Details

Reviewers

kib
markj
mjg
mckusick
chs
pho

Commits

rGc44685732899: Add stress2 test to exercise FFS forcible unmount with stacked nullfs
rG2bc16e8aaf75: VFS: remove MNTK_MARKER
rG211ec9b7d6ec: FFS: remove ffs_fsfail_task
rGc746ed724d01: Allow stacked filesystems to be recursively unmounted

Summary

In certain emergency cases such as media failure or removal, UFS will
initiate a forced unmount in order to prevent dirty buffers from
accumulating against the no-longer-usable filesystem. The presence
of a stacked filesystem such as nullfs or unionfs above the UFS mount
will prevent this forced unmount from succeeding.

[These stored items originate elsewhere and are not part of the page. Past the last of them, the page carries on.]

Lemma flush_ok s h f m n : received s h f -> (20 <= length f)%nat -> length (drop 20 f) = (16 * S n)%nat ->
  dchain D (S n) (take 16 (drop 4 f)) (drop 20 f) = Sp800_38a.pad m ->
  exists s' h', decrypt_file_flush DecryptWrite s h = Some (s', h', 0) /\ given h' m.
Proof using accepts.
  intros [(_ & _ & Hlt & _)|(_ & _ & Hb)] H20 Hl Hm; [lia|]. set (iv0 := take 16 (drop 4 f)) in *. set (b := drop 20 f) in *.
  destruct Hb as (d & rest & Hst & Hiv0 & Hr & Hd & Hh & Hlr & Hiv & Hg & Hor). destruct Hh as (Hk & Hp & Ht & Hb).
  assert (exists r, length rest = (16 * r)%nat /\ S n = (d + r)%nat /\ (1 <= r)%nat) as (r & Er & En & Hr1).
  { exists (S n - d)%nat. rewrite <- Hr, length_drop in *. lia. }
  unfold decrypt_file_flush. rewrite Hst. cbn [Z.eqb Pos.eqb negb]. rewrite Hp, Er.
  assert (Hrem : Z.rem (Z.of_nat (16 * r)) AES_BLOCK_SIZE = 0).
  { unfold AES_BLOCK_SIZE. rewrite Z.rem_mod_nonneg by lia. replace (Z.of_nat (16 * r)) with (Z.of_nat r * 16) by lia. apply Z.mod_mul. lia. }
  rewrite (proj2 (Z.eqb_neq (Z.of_nat (16 * r)) 0)), Hrem by lia. cbn [Z.eqb negb orb]. rewrite Hk, cbc_dec_ok. change (fun b => AES_decrypt b key) with D.
  rewrite Er in Ht. assert (Edc : dchain D r (iv s) (dec_buf s) = dchain D r (iv s) rest).
  { rewrite <- (take_drop (16 * r) (dec_buf s)), Ht. apply dchain_app_r. lia. }
  rewrite Edc.
  assert (Hliv : length (iv s) = 16%nat) by (rewrite Hiv; by apply last_iv_length).
  pose proof (dchain_length D (fun b => decrypt_length b key) r (iv s) rest Hliv ltac:(lia)) as Hlo. set (out := dchain D r (iv s) rest) in *.
  assert (Hpad : dchain D d iv0 b ++ out = Sp800_38a.pad m).
  { rewrite <- Hm, En. destruct (dchain_split D d r iv0 b) as [-> _]. by rewrite Hr, <- Hiv. }
  rewrite memcpy_0 by lia. cbn [mbind option_bind dec_state dec_buf_pos aes_state iv dec_buf]. rewrite Hlo.
  pose proof (dchain_length D (fun b => decrypt_length b key) d iv0 b Hiv0 Hd) as Hld.
  destruct (unpad m (dchain D d iv0 b) out Hpad ltac:(lia)) as (p & Hp16 & Hlast & Hlm & Htake).
  assert (Elast : arr_get 0 (out ++ drop (16 * r) (dec_buf s)) (Z.of_nat (16 * r) - 1) = Z.of_nat p).
  { unfold arr_get. rewrite app_nth1 by lia. rewrite <- Hlast. f_equal. lia. }
  rewrite Elast, (proj2 (Z.ltb_ge _ 1)), (proj2 (Z.ltb_ge AES_BLOCK_SIZE _)) by (unfold AES_BLOCK_SIZE; lia). cbn [orb].
  replace (Z.of_nat (16 * r) - Z.of_nat p) with (Z.of_nat (length out - p)) by lia. rewrite Nat2Z.id, take_app_le by lia. unfold nz.
  destruct (Z.eqb_spec (Z.of_nat (length out - p)) 0) as [E0|_]; cbn [negb].
  - eexists _, h. split; [done|]. rewrite Htake. replace (length out - p)%nat with 0%nat by lia. cbn. by rewrite app_nil_r.
  - pose proof (accepts h (take (length out - p) out)) as Hacc. pose proof (given_more h _ (take (length out - p) out) Hg) as Hg'.
    destruct (DecryptWrite h _) as [ret h']. cbn [fst snd] in *. rewrite (proj2 (Z.ltb_ge _ _)) by done. eexists _, h'. split; [done|]. by rewrite Htake.
Qed.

This change addreses the situation by allowing stacked filesystems to
be recursively unmounted on a taskqueue thread when the MNT_RECURSE
flag is specified to dounmount(). This call will block until all upper
mounts have been removed unless the caller specifies the MNT_TASKQUEUE
flag to indicate the base filesystem should also be unmounted from the
taskqueue.

To achieve this, the recently-added vfs_pin_from_vp()/vfs_unpin() KPIs
have been combined with the existing 'mnt_uppers' list used by nullfs
and renamed to vfs_register_upper_from_vp()/vfs_unregister_upper().
The format of the mnt_uppers list has also been changed to accommodate
filesystems such as unionfs in which a given mount may be stacked atop
more than one lower mount. Additionally, management of lower FS
reclaim/unlink notifications has been split into a separate list
managed by a separate set of KPIs, as registration of an upper FS no
longer implies interest in these notifications.

Diff Detail

Repository

rS FreeBSD src repository - subversion

Lint

Lint Passed

Unit

No Test Coverage

Build Status

Buildable 40464
Build 37353: arc lint + arc unit

Event Timeline

jah created this revision.Jul 4 2021, 2:11 AM

Herald added a subscriber: imp. · View Herald TranscriptJul 4 2021, 2:11 AM

jah requested review of this revision.Jul 4 2021, 2:11 AM

Harbormaster completed remote builds in B40258: Diff 91716.Jul 4 2021, 2:11 AM

This is a first draft of the change; I've tested it enough to verify that it works, but I'd like feedback on the basic approach as well as some specific questions I have below.

sys/kern/vfs_subr.c
3927	I didn't see an obvious reason for the use of these marker nodes. Were they intended to keep the lower FS from being unmounted during an in-progress notification by virtue of mnt_uppers being non-empty, or is there some other reason they're needed? If we no longer need them, I should be able to clean this code up quite a bit.
sys/ufs/ffs/ffs_vfsops.c
300	It seems like we should be able to clean the FFS error handling code up quite a bit by just directly issuing dounmount with MNT_FORCE \| MNT_RECURSE \| MNT_TASKQUEUE from the failing context. That would allow us to get rid of the fsfail_task construct and would also avoid blocking the global taskqueue_thread with a potentially-expensive recursive unmount.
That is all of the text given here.